Please, let this end soon
 . . .

She peeked—and terror flooded her veins. She was flying straight at solid planks. Her body splatted against the Triton’s outer hull, peeled loose, and dropped.

She smashed into solid ground and somersaulted to a stop on her face, bruised everywhere, bleeding, and wishing she were dead.

Jumping . . .
bad idea, Sky
.

Moaning, she dragged herself into a crawl. Had she fallen all the way to the bottom?

Not even close.

She’d fallen on a structure that connected the outer hull to the inner hull, a tunnel of some sort, fully enclosed. Planks sealed with tar. Watertight.

The airlock.

She’d fallen on the airlock.

She sprang to her feet, and her eyes darted. Controls . . .
where?
Inside. They would be inside. She limped across the roof of the airlock toward the inner hull—where stairs descended into a loading dock.

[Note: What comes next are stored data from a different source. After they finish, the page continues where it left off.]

Lemma S_skip_inv src pm n si exprs : forall m rest m',
  Forall (fun a => good src pm n a.1) exprs -> m <= n -> S_skip exprs (Z.of_nat m) pm si = Done (rest, m') ->
  suffix rest exprs /\ exists k, m' = Z.of_nat k /\ k + length rest = m + length exprs /\ k <= n.
Proof.
  induction exprs as [|[a strict] exprs IH]; intros m rest m' Hg Hm H; cbn [S_skip] in H.
  { injection H as <- <-. split; [done|]. exists m. split_and!; done || lia. }
  apply Forall_cons in Hg as [Ha Hg].
  assert (Done ((a, strict) :: exprs, Z.of_nat m) = Done (rest, m') ->
    suffix rest ((a, strict) :: exprs) /\ exists k, m' = Z.of_nat k /\ k + length rest = m + length ((a, strict) :: exprs) /\ k <= n) as Hstop.
  { intros [= <- <-]. split; [done|]. exists m. split_and!; done || lia. }
  destruct a; try by apply Hstop. destruct Ha as (_ & Hs & _). destruct (Hs name eq_refl) as (idx & Hi & Hr).
  rewrite Hi in H. cbn [mbind outcome_bind] in H. destruct (Z.eqb_spec (idx - 1) (Z.of_nat m)) as [Ei|]; [|by apply Hstop].
  apply bind_Done_inv in H as (b & _ & H). destruct b; [by apply Hstop|].
  replace (Z.of_nat m + 1)%Z with (Z.of_nat (S m)) in H by lia.
  destruct (IH (S m) rest m' Hg ltac:(lia) H) as (Hsuf & k & -> & Hlen & Hk). split; [by apply suffix_cons_r|].
  exists k. split_and!; [done | cbn; lia | done].
Qed.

At the bottom of the stairs, below a word carved in an alien language, an ornately engraved lever jutted from the wall.

Inside the sub
, a grim silence weighed down the remaining traces of oxygen. Brynn curled up against Jake’s chest. The carbon dioxide made each breath feel useless, like she was only breathing out. Never in.

Each time she exhaled, prickles of panic scampered across her skin.

“Any last words?” said Naomi.

“I love you guys,” said Brynn.

The others murmured it back.

“What happens when you die after the apocalypse has already happened?” said Cedar. “After everyone has already been beamed to heaven. Where do we go?”

“Into oblivion,” said Jake. “There’s nowhere else.”

“Maybe we can still go to heaven?” said Brynn.

“That ship has sailed,” said Cedar.

They were silent a moment, then Brynn giggled. “We
were
on that ship—”

The sub lurched and dropped out from underneath them, pitched to the left. Brynn landed hard on Jake’s lap and stared wide-eyed around the dark cockpit. “What was that?”

“Something’s pulling us down,” said Naomi, sitting forward.

The sub clanged sideways into the bottom of the airlock and sprawled them into a dogpile, and the gurgle of rushing water sounded through its hull. At the top of the acrylic dome, the seawater parted, and its surface slurped down around them and drained off the sides.

The movement cut off abruptly.

Brynn quivered in stunned silence. They were no longer underwater.

Jake opened the hatch, and musty air swirled into the cockpit, enveloping her like silk and quenching her parched lungs.

The four of them climbed out of the sub and stumbled to the front of the dripping airlock—which they could now see towered the size of an airplane hangar—and stepped onto the Triton.

They found Sky shivering outside the airlock in a pool of vomit, knees clutched to her chin, deep bruises oozing red. Above her, on the end of a six foot lever, her handprint still dripped blood.

Brynn’s gaze flicked from Sky to the strange writing carved into the wood above the lever . . .

Sky staggered to her feet and collapsed into Cedar’s arms.

She had done it.

 

The Triton Project

“If this is
a spaceship,” said Jake, leading the way toward the Triton’s core down a dark, musty corridor. “We need to find its propulsion system and shut it down. We need to cripple this thing until we figure out a way to send its cargo back to earth. Any theories, Naomi?”